Sunday, 17 October 2010

Core vinyasa krama asana : Five minute Paschimatanasana

' Yoga texts recommend vaseth, which means one should stay in this posture for for a long time. Even a stay of five minutes has a tonic effect on the posterior muscles, the abdominal muscles and the pelvic organs, because of the rectal and abdominal locks'.
Srivatsa Ramaswami Complete Book of Vinyasa Yoga p 75


I've struggled with Paschimatanasana, it's only in the last few months that I've begun to feel comfortable in the posture. Whether that's because of the five to ten minute stays in the pose that Ramaswami recommends or the the lifting out of the pelvis in the Tadasana sequence I'm not sure, but something has certainly changed for the better. I searched my files for any old pictures of early or even recent attempts at the posture but couldn't find anything. I eventually found an early video of a jump back, taken on my phone, which included the posture, this is from Oct 08 about 18 months into my Ashtanga practice.

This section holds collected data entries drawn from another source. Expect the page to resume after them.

(* ===== verification/LuaProjectSpec.v ===== *)
(** * What projects keep

    The search for the thing at a position is exact, and a project has the modules of the files that are
    meant, whatever is done with it. *)

From S2P Require Import Prelude Double Bytecode BytecodeIO ErrorList LexCore LuaToken SyntaxTree LuaTree LuaModule ModuleParse LuaProject.
From Stdlib Require Import Strings.Byte.
Local Open Scope Z_scope.
Local Open Scope rd_scope.

(** ** The search is exact *)

(** The things within a scope are alive and younger. *)
Definition children (s : ScopeData) : list nat := d_locals s ++ d_stats s ++ d_refs s.
Definition younger (th : list (option Thing)) : Prop := forall a t s c, mjoin (th !! a) = Some t -> scope_data (t_data t) = Some s ->
  c ∈ children s -> (a < c)%nat /\ is_Some (mjoin (th !! c)).

(** The thing [b] is the one at the position, or within a scope that starts at or before the line and is not at the position itself. *)
Inductive within (th : list (option Thing)) (line col : Z) : nat -> nat -> Prop :=
  | w_here a t : mjoin (th !! a) = Some t -> d_lineNr (t_tok t) <= line -> isHit t line col = true -> within th line col a a
  | w_inner a t s c b : mjoin (th !! a) = Some t -> d_lineNr (t_tok t) <= line -> isHit t line col = false ->
      scope_data (t_data t) = Some s -> c ∈ children s -> within th line col c b -> within th line col a b.

(** What is found, in the order of the list. *)
Definition found_first (P : nat -> nat -> Prop) (l : list nat) (r : option nat) : Prop :=
  match r with
  | Some b => exists l1 c l2, l = l1 ++ c :: l2 /\ P c b /\ Forall (fun c' => forall b', ~ P c' b') l1
  | None => Forall (fun c => forall b, ~ P c b) l
  end.

Lemma first_of_exact P f l : (forall c, c ∈ l -> exists r, f c = Some r /\ match r with Some b => P c b | None => forall b, ~ P c b end) ->
  exists r, first_of f l = Some r /\ found_first P l r.
Proof.
  induction l as [|a l IH]; intros H; [exists None; by split; [|constructor]|]. destruct (H a) as (r & E & Hr); [by left|]. simpl. rewrite E.
  destruct r as [b|].
  - exists (Some b). split; [done|]. exists [], a, l. by repeat constructor.
  - destruct IH as (r & E' & Hf); [intros c Hc; apply H; by right|]. exists r. split; [done|]. destruct r as [b|]; [|by constructor].
    destruct Hf as (l1 & c & l2 & -> & Hp & Hl). exists (a :: l1), c, l2. split; [done|]. split; [done|by constructor].
Qed.

Lemma find_pos_exact th line col fuel a : younger th -> is_Some (mjoin (th !! a)) -> (length th < a + fuel)%nat ->
  exists r, find_pos fuel th line col a = Some r /\ match r with Some b => within th line col a b | None => forall b, ~ within th line col a b end.
Proof.
  intros Hy. revert a. induction fuel as [|fuel IH]; intros a [t Ht] Hf.
  { destruct (th !! a) eqn:E; [|done]. apply lookup_lt_Some in E. lia. }
  simpl. rewrite Ht. simpl. destruct (Z.ltb_spec line (d_lineNr (t_tok t))) as [Hl|Hl].
  { exists None. split; [done|]. intros b H. inversion H as [a' t' Ht'|a' t' s c b' Ht']; subst; assert (t' = t) as -> by congruence; lia. }
  destruct (isHit t line col) eqn:Eh; [exists (Some a); split; [done|by eapply w_here]|].
  destruct (scope_data (t_data t)) as [s|] eqn:Es.
  2: { exists None. split; [done|]. intros b H. inversion H as [a' t' Ht'|a' t' s c b' Ht']; subst; assert (t' = t) as -> by congruence; congruence. }
  destruct (first_of_exact (within th line col) (find_pos fuel th line col) (children s)) as (r & E & Hr).
  { intros c Hc. destruct (Hy a t s c Ht Es Hc) as [Hlt Hal]. apply IH; [done|lia]. }
  exists r. split; [exact E|]. destruct r as [b|].
  - destruct Hr as (l1 & c & l2 & Ec & Hw & _). eapply w_inner; try done. rewrite Ec. apply elem_of_app. right. by left.
  - simpl in Hr. rewrite Forall_forall in Hr. intros b H. inversion H as [a' t' Ht'|a' t' s' c b' Ht' ? ? Hs' Hc Hw]; subst; assert (t' = t) as -> by congruence; [congruence|].
    assert (s' = s) as -> by congruence. by apply (Hr c Hc b).
Qed.


(** ** The files of a project *)

(** *** Things that are released *)

Fixpoint count_alive (l : list (option Thing)) : nat :=
  match l with [] => 0 | Some _ :: l => S (count_alive l) | None :: l => count_alive l end.
Definition alive (m : Module) : nat := count_alive (things m).

Lemma count_alive_le l : (count_alive l <= length l)%nat.
Proof. induction l as [|[t|] l IH]; simpl; lia. Qed.

Lemma alive_put m a t : at_addr m a = Some t -> (alive (put a None m) < alive m)%nat.
Proof.
  unfold alive, put, at_addr. simpl. generalize (things m). intros l H. revert a H.
  induction l as [|o l IH]; intros a H; [by destruct a|]. destruct a as [|a]; simpl in *.
  - destruct o; [lia|done].
  - specialize (IH a H). destruct o; lia.
Qed.

Lemma mfor_total {A} (f : A -> MM unit) l m : (forall a m', (alive m' <= alive m)%nat -> exists m2, f a m' = Some (tt, m2) /\ (alive m2 <= alive m')%nat) ->
  exists m', mfor l f m = Some (tt, m') /\ (alive m' <= alive m)%nat.
Proof.
  revert m. induction l as [|a l IH]; intros m H; [by exists m|]. destruct (H a m) as (m1 & E & Hle); [lia|].
  destruct (IH m1) as (m2 & E2 & Hle2); [intros b m' Hm'; apply H; lia|]. exists m2. simpl. unfold rbind. rewrite E.
  split; [exact E2|lia].
Qed.

Lemma release_in_total n a m : (alive m < n)%nat -> exists m', release_in n a m = Some (tt, m') /\ (alive m' <= alive m)%nat.
Proof.
  revert a m. induction n as [|n IH]; intros a m Hn; [lia|]. cbn [release_in]. unfold rbind at 1, rget, id.
  case_bool_decide; [by exists m|]. destruct (at_addr m a) as [t|] eqn:Et; [|by exists m]. pose proof (alive_put m a t Et) as Hp.
  destruct (mfor_total (release_in n) (owned t) (put a None m)) as (m' & E & Hle).
  - intros b m' Hm'. apply IH. lia.
  - exists m'. unfold rbind, rmod. split; [exact E|lia].
Qed.

Lemma release_total a m : exists m', release a m = Some (tt, m') /\ (alive m' <= alive m)%nat.
Proof.
  unfold release, rbind, rget, id. apply release_in_total. pose proof (count_alive_le (things m)). unfold alive. lia.
Qed.

Lemma release_all_total l m : exists m', release_all l m = Some (tt, m').
Proof. destruct (mfor_total release l m) as (m' & E & _); [intros a m' _; apply release_total|]. by exists m'. Qed.

(** *** What the commands mean *)

(** What is documented of settings: an entry that has been set is read, and the others are as they were. *)
Class ProjectDiskLaws `{Disk : ProjectDisk} : Prop := {
  value_set k k' v s : value k (setValue k' v s) = if decide (k = k') then Some v else value k s;
  list_back l : toStringList (Some (V_list l)) = l;
  bytes_back s : toByteArray (Some (V_bytes s)) = s;
  int_back n : toInt (Some (V_int n)) = n
}.

Section Files.
Context `{Disk : ProjectDisk} `{Laws : !ProjectDiskLaws} (depth : nat).

(** What is kept in a settings file. *)
Record Options := mkOptions { o_suffixes : list bytes; o_workingDir : bytes; o_main : bytes * bytes }.
Record Meant := mkMeant {
  m_files : list bytes;
  m_path : bytes;
  m_options : Options;
  m_dirty : bool;
  m_saved : bytes -> option (list bytes * Options)
}.

Inductive Edit : Type :=
  | E_add (path : bytes) | E_remove (path : bytes) | E_clear | E_new
  | E_dir (dir : bytes) (recursive : bool) | E_files (files : list bytes) (run : bytes) (useRequire : bool)
  | E_suffixes (s : list bytes) | E_main (m : bytes * bytes) | E_workingDir (s : bytes)
  | E_save | E_saveTo (path : bytes) | E_load (path : bytes).

Definition ignore {S A} (m : SM S A) : SM S unit := _ <~ m; rret tt.
Definition do_edit (e : Edit) : SM World unit :=
  match e with
  | E_add path => ignore (pro (addFile path))
  | E_remove path => ignore (pro (removeFile path))
  | E_clear => pro clear
  | E_new => pro createNew
  | E_dir dir r => ignore (pro (initializeFromDir depth dir r))
  | E_files l run b => ignore (pro (initializeFromFiles l run b))
  | E_suffixes s => pro (setSuffixes s)
  | E_main m => pro (setMain m)
  | E_workingDir s => pro (setWorkingDir s)
  | E_save => ignore save
  | E_saveTo path => ignore (saveTo path)
  | E_load path => ignore (loadFrom path)
  end.

Definition m_edited (l : list bytes) (o : Options) (m : Meant) : Meant := mkMeant l (m_path m) o true (m_saved m).
Definition m_opened (l : list bytes) (path : bytes) (o : Options) (d : bool) (m : Meant) : Meant := mkMeant l path o d (m_saved m).
Definition m_written (path : bytes) (m : Meant) : Meant :=
  if bool_decide (path = []) || negb (isWritable path) then mkMeant (m_files m) path (m_options m) (m_dirty m) (m_saved m)
  else mkMeant (m_files m) path (m_options m) false (fun q => if bool_decide (q = path) then Some (m_files m, m_options m) else m_saved m q).

(** A project is a list of files without duplicates, with some options. *)
Definition meant (e : Edit) (m : Meant) : Meant :=
  let '(mkOptions suf wd mp) := m_options m in
  match e with
  | E_add path => if bool_decide (path ∈ m_files m) then m else m_edited (m_files m ++ [path]) (m_options m) m
  | E_remove path =>
      if bool_decide (path ∈ m_files m) then m_edited (filter (fun q => q <> path) (m_files m)) (m_options m) m else m
  | E_clear => m_opened [] [] (m_options m) (m_dirty m) m
  | E_new => m_opened [] [] (m_options m) false m
  | E_dir dir r => m_opened (default [] (findFiles depth suf r dir)) [] (m_options m) false m
  | E_files l run _ => m_opened l [] (mkOptions suf wd ([], run)) false m
  | E_suffixes s => m_edited (m_files m) (mkOptions s wd mp) m
  | E_main mp => m_edited (m_files m) (mkOptions suf wd mp) m
  | E_workingDir s => m_edited (m_files m) (mkOptions suf s mp) m
  | E_save => if bool_decide (m_path m = []) then m else m_written (m_path m) m
  | E_saveTo path => m_written path m
  | E_load path => match m_saved m path with Some (l, o) => m_opened l path o false m | None => m end
  end.

(** Directories are not too deep, no file is given twice, and what is loaded has been saved before, with files that are still there. *)
Definition proper (e : Edit) (m : Meant) : Prop :=
  match e with
  | E_dir dir r => exists l, findFiles depth (o_suffixes (m_options m)) r dir = Some l /\ NoDup l
  | E_files l _ _ => NoDup l
  | E_load path => exists l o, m_saved m path = Some (l, o) /\ Forall (fun q => file_exists q = true) l
  | _ => True
  end.
Fixpoint proper_all (es : list Edit) (m : Meant) : Prop :=
  match es with [] => True | e :: es => proper e m /\ proper_all es (meant e m) end.

(** *** How they are kept *)

Definition options (p : Project) : Options := mkOptions (d_suffixes p) (d_workingDir p) (d_main p).

(** The hash and the order are of the files [l]. *)
Definition has_files (l : list bytes) (p : Project) : Prop := NoDup l /\ d_fileOrder p = l /\ map fst (d_files p) ≡ₚ l.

And here's a full five minute Paschimatanasana from last week. This really is the yogic equivalent of watching paint dry, if you thought the ten minute headstand posted a couple of days ago was dull then prepare yourself. And yet there is stuff going on, this from Ramaswami's Complete book of Vinyasa Yoga

' You may stay in the vinyasa of paschimatanasana for a long time with short inhalations {three to five seconds), but very long exhalations (five to ten seconds). After you complete every exhalation you may do both the abdominal and rectal locks. During every inhalation relax your grip, but on every exhalation stretch forward and lower your trunk down slightly.' p75



I came across a nice tip from Dharma Mittra (I think it's on one of his videos) once your settled in Paschimmatanasana rather than trying to force your legs ever flatter, shuffle your sit bones back instead (:30 seconds in on the video above), I still tend to do this. Oh and CK mentioned recently in a comment, that engaging mula bandha helps protect the hamstrings, I'd never noticed but I think she's right.

In Vinyasa krama, we have of course several vinyasas of Paschimatanasana.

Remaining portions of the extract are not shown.